VideoRays were first targeted as a recreational toy, but quickly the management changed courses “We soon switched our focus and started marketing the VideoRay as a tool for commercial divers,” Bentley says. “It was easier and more profitable.” After notable success in commercial industries, VideoRay is now in its fifth year of business and gearing up to launch a new VideoRay geared for the recreational market. The VideoRay Scout is half the price of the VideoRay Pro and will be produced in volume.

In general, VideoRay as a company has “lived a pretty charmed life,” says Bentley. He characterizes the growth of his company “like growing up. We experienced all the growing pains that occur as you go from a very small company with a few fixed expenses and everyone is looking to the future, to a more mature company with obligations and more fixed expenses.” The company has been profitable for the past two years.

Breaking paradigms

Bentley credits his brothers for showing him how to launch a new technology company from scratch. “Back in the mid 1980s, the PC-based computer-aided design environment was totally new and unique.

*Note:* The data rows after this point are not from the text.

Section find_lemmas.
Context {W R : Type} `{!ClusterRpc W, !IndexRpc W, !ConsistentHashMap R NodeInfo, !MD5}.
Context `{!BoostFilesystem, !BoostFilesystemSpec, !VoblaStatus}.
(** What [getattr] says about a path; the masters answer, or do not know it. *)
Context (c : VSFSRpcClient R) (w : W) (attrs : string → Status * option RpcFileInfo).
Context (Hattrs : ∀ path, getattr c path w = Done ((attrs path).1, (attrs path).2, w)).
Context (Hknown : ∀ path, ok (attrs path).1 = true ∨ error_of (attrs path).1 = (- ENOENT)%Z).

(** The directory holds the index [name]. *)
Definition holds_index (name dir : string) : Prop :=
  ok (attrs (index_path dir name)).1 && stat_is_dir (attrs (index_path dir name)).2 = true.

#[export] Instance holds_index_dec name dir : Decision (holds_index name dir).
Proof. unfold holds_index. apply _. Defined.

Lemma find_index_up name names fuel :
  Forall plain_name names → length names < fuel →
  find_index fuel c (path_of names) name w =
  match list_find (holds_index name) ((λ k, path_of (drop k names)) <$> seq 0 (S (length names))) with
  | Some (_, dir) => ends (OK, Some (index_path dir name), w)
  | None => ends (Err (-1) "Failed to find valid index.", None, w)
  end.
Proof.
  revert fuel. induction names as [|n names IH]; intros fuel Hall Hfuel;
    (destruct fuel as [|fuel]; [simpl in Hfuel; lia|]).
  - cbn [find_index]. unfold lift. rewrite Hattrs. simpl.
    destruct (decide (holds_index name "/")) as [Hh|Hh]; [by rewrite Hh|].
    apply not_true_is_false in Hh. rewrite Hh.
    destruct (Hknown (index_path "/" name)) as [->|He]; [done|].
    by rewrite He, Z.eqb_refl, andb_false_r.
  - cbn [find_index]. unfold lift. rewrite Hattrs. cbn [late_bind].
    rewrite <-cons_seq, fmap_cons, <-fmap_S_seq, <-list_fmap_compose. cbn [list_find drop].
    destruct (decide (holds_index name (path_of (n :: names)))) as [Hh|Hh]; [by rewrite Hh|].
    apply not_true_is_false in Hh. rewrite Hh.
    assert (negb (ok (attrs (index_path (path_of (n :: names)) name)).1) &&
      negb (error_of (attrs (index_path (path_of (n :: names)) name)).1 =? - ENOENT)%Z = false) as ->.
    { destruct (Hknown (index_path (path_of (n :: names)) name)) as [->|He]; [done|].
      by rewrite He, Z.eqb_refl, andb_false_r. }
    rewrite bool_decide_eq_false_2.
    + rewrite parent_path_of by done. rewrite IH; [|by inversion Hall|simpl in Hfuel; lia].
      change (length (n :: names)) with (S (length names)).
      set (l := (λ k, path_of (drop k names)) <$> seq 0 (S (length names))).
      assert (((λ k, path_of (drop k (n :: names))) ∘ S) <$> seq 0 (S (length names)) = l) as -> by done.
      by destruct (list_find (holds_index name) l) as [[k dir]|].
    + destruct (path_of_head n names Hall) as (?&?&->&_). done.
Qed.
End find_lemmas.

(** ** Properties *)

Section properties.
Context {W R : Type} `{!ClusterRpc W, !IndexRpc W, !ConsistentHashMap R NodeInfo, !MD5}.
Context `{!BoostFilesystem, !BoostFilesystemSpec, !VoblaStatus, !ConsistentHashMapSpec R NodeInfo}.

(** C18: an update goes to the nearest index above the file.  When the masters
    answer [getattr], the loop that looks for the index of a directory ends
    after at most one call per path component; it returns the index of the
    lowest directory above that holds one, and fails exactly when no directory
    up to the root does. *)
Theorem update_finds_nearest_index (c : VSFSRpcClient R) (w : W) attrs name names fuel :
  (∀ path, getattr c path w = Done ((attrs path).1, (attrs path).2, w)) →
  (∀ path, ok (attrs path).1 = true ∨ error_of (attrs path).1 = (- ENOENT)%Z) →
  Forall plain_name names → length names < fuel →
  (∃ k, k ≤ length names ∧
     find_index fuel c (path_of names) name w
     = ends (OK, Some (index_path (path_of (drop k names)) name), w) ∧
     holds_index attrs name (path_of (drop k names)) ∧
     ∀ j, j < k → ¬ holds_index attrs name (path_of (drop j names))) ∨
  (find_index fuel c (path_of names) name w = ends (Err (-1) "Failed to find valid index.", None, w) ∧
   ∀ j, j ≤ length names → ¬ holds_index attrs name (path_of (drop j names))).
Proof.
  intros Hattrs Hknown Hall Hfuel. rewrite (find_index_up c w attrs) by done.
  destruct (list_find _ _) as [[k dir]|] eqn:Hfind.
  - left. apply list_find_Some in Hfind as (Hk&Hh&Hmin).
    apply list_lookup_fmap_Some in Hk as (k'&->&Hk'). apply lookup_seq in Hk' as [-> Hlt].
    exists k. split_and!; [simpl in *; lia|done|done|]. intros j Hj.
    apply (Hmin j (path_of (drop j names))); [|done].
    rewrite list_lookup_fmap, lookup_seq_lt by lia. done.
  - right. split; [done|]. intros j Hj. apply list_find_None in Hfind.
    rewrite Forall_forall in Hfind. apply Hfind. apply list_elem_of_fmap.
    exists j. split; [done|]. apply elem_of_seq. lia.
Qed.

(** C30: grouping loses and reorders nothing.  Whenever every request has an
    index and the ring of index servers is not empty, the grouping succeeds,
    and the requests found under a server and a partition are exactly those
    routed there, in the order the caller gave them. *)
Theorem reorder_requests_exact (c : VSFSRpcClient R) (requests : list IndexUpdateRequest) index_map :
  ch_view (index_server_map_ c) ≠ ∅ →
  (∀ r, r ∈ requests → ∃ path, index_at index_map r = Done path) →
  ∃ request_map,
    reorder_requests_to_index_servers c requests index_map = Done request_map ∧
    ∀ addr part, positions_at request_map addr part =
      filter (λ pos, (requests !! pos) ≫= (λ r, result_of (route c index_map r)) = Some (addr, part))
        (seq 0 (length requests)).
Proof.
  intros Hne Hidx. unfold reorder_requests_to_index_servers.
  destruct (reorder_from_total c index_map 0 requests ∅) as [rm Hrm].
  { intros r Hr. destruct (Hidx r Hr) as [path Hpath]. unfold route. rewrite Hpath. simpl.
    unfold check_get. rewrite get_spec.
    destruct (ring_owner_total (ch_view (index_server_map_ c)) (path_to_hash (path +:+ "/0")) Hne)
      as [node ->]. by eexists. }
  exists rm. split; [done|]. intros addr part.
  exact (reorder_from_exact c index_map [] requests ∅ rm addr part Hrm).
Qed.

(** Scattered object ids come back in place.  When the masters of the ring
    answer [find_objects] file by file, the client splits the paths by master,
    asks each master once, and ends with the id of the i-th path, as its own
    master gives it, at the i-th position. *)
Theorem find_objects_exact (c : VSFSRpcClient R) (w : W) id_of (paths : list string) :
  ch_view (master_map_ c) ≠ ∅ → answers_ids c w id_of →
  ∃ objects, find_objects c paths w = Done (OK, objects, w) ∧
    ∀ i path, paths !! i = Some path →
      ∃ node, get_path (master_map_ c) path = (OK, Some node) ∧
        objects !! i = Some (id_of (address node) path).
Proof. apply find_objects_spec. Qed.
End properties.

(** ** Witnesses: the scripted servers, with index calls *)

Section witnesses.
Import Reference.
#[local] Existing Instance Client.scripted.

#[local] Instance scripted_index : IndexRpc nat := {
  m_find_objects w a files := (Reply ((λ f, Z.of_nat (String.length f)) <$> files), w);
  m_create_index w _ _ := lost w;
  m_locate_indices w _ _ := lost w;
  i_create_index w _ _ := lost w;
  i_remove_index w _ _ _ := lost w;
  i_update w _ _ := lost w;
  i_info w _ _ := lost w;
}.

Definition demo_requests : list IndexUpdateRequest :=
  [{| req_op := 1; req_file_path := "/a/f"; req_index_name := "x"; req_key := "3" |};
   {| req_op := 1; req_file_path := "/a/g"; req_index_name := "y"; req_key := "4" |};
   {| req_op := 3; req_file_path := "/a/h"; req_index_name := "x"; req_key := "5" |}].
Definition demo_index_map : gmap string (gmap string string) :=
  {["/a" := {["x" := "/a/.vsfs/x"; "y" := "/.vsfs/y"]}]}.

Lemma reorder_requests_exact_witness :
  ∃ request_map,
    reorder_requests_to_index_servers two_masters demo_requests demo_index_map = Done request_map ∧
    positions_at request_map "b:9877" "/a/.vsfs/x/0" = [0; 2].
Proof.
  destruct (reorder_requests_exact two_masters demo_requests demo_index_map) as (m&Hm&Hpos).
  - apply insert_non_empty.
  - intros r Hr. repeat (apply elem_of_cons in Hr as [->|Hr]; [vm_compute; by eexists|]).
    by apply elem_of_nil in Hr.
  - exists m. split; [exact Hm|]. rewrite Hpos. vm_compute. reflexivity.
Defined.

Lemma find_objects_exact_witness :
  ∃ objects, find_objects two_masters ["/a"; "/bcd"] 0 = Done (OK, objects, 0) ∧
    ∀ i path, ["/a"; "/bcd"] !! i = Some path →
      ∃ node, get_path (master_map_ two_masters) path = (OK, Some node) ∧
        objects !! i = Some (Z.of_nat (String.length path)).
Proof.
  apply (find_objects_exact two_masters 0 (λ _ f, Z.of_nat (String.length f))).
  - apply insert_non_empty.
  - intros pos node Hn. split; [|reflexivity]. simpl in Hn. unfold two_nodes in Hn.
    apply lookup_insert_Some in Hn as [[_ <-]|[_ [_ <-]%lookup_singleton_Some]];
      (split; [vm_compute; reflexivity|vm_compute; discriminate]).
Defined.
End witnesses.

It was quite a contrast to the computers and operating environments that had been developed up to that point,” Bentley explains. “With VideoRay, we also have a unique environment -- an 8-pound sub in a world where ROVs have always been large, heavy, and more difficult to maneuver.”

Bentley laughs as he recounts the many trade shows where people walk up to the VideoRay booth, see the tiny yellow sub, and ask where the real ROV is. “ It reflects what people have always thought of a remotely operated vehicle. It’s exciting to break the paradigm,” Bentley says.

Bentley says his greatest success in the business is discovering that “despite our most creative thoughts about where a VideoRay would be useful, our customers always take VideoRays to places we never dreamed: from inspecting sea beds from oil rigs in the Gulf of Mexico, to exploring caves in the Yucatan, surveying the USS Arizona battleship with the National Park service, to searching the Baltic Sea for a DC-3 airplane downed in 1952. With the right people, things can be accomplished with VideoRays that we never would have thought possible.”

Today, Bentley is comfortable stating that VideoRay is the undisputed leader in the micro ROV industry. As for the years ahead, Bentley again shows his training from years competing in high-technology markets. One of his favorite quotes is “Only the paranoid survive,” said by Andy Grove, Intel co-founder and chairman.

“We have the most capable units and we make the most sales,” Bentley says. “That said, we plan to work extremely hard to innovate and stay the leaders in our field. We are confident, but not cocky, about what’s next.” Bentley is following the course of another statement by Grove: “A fundamental rule in technology is that whatever can be done will be done.”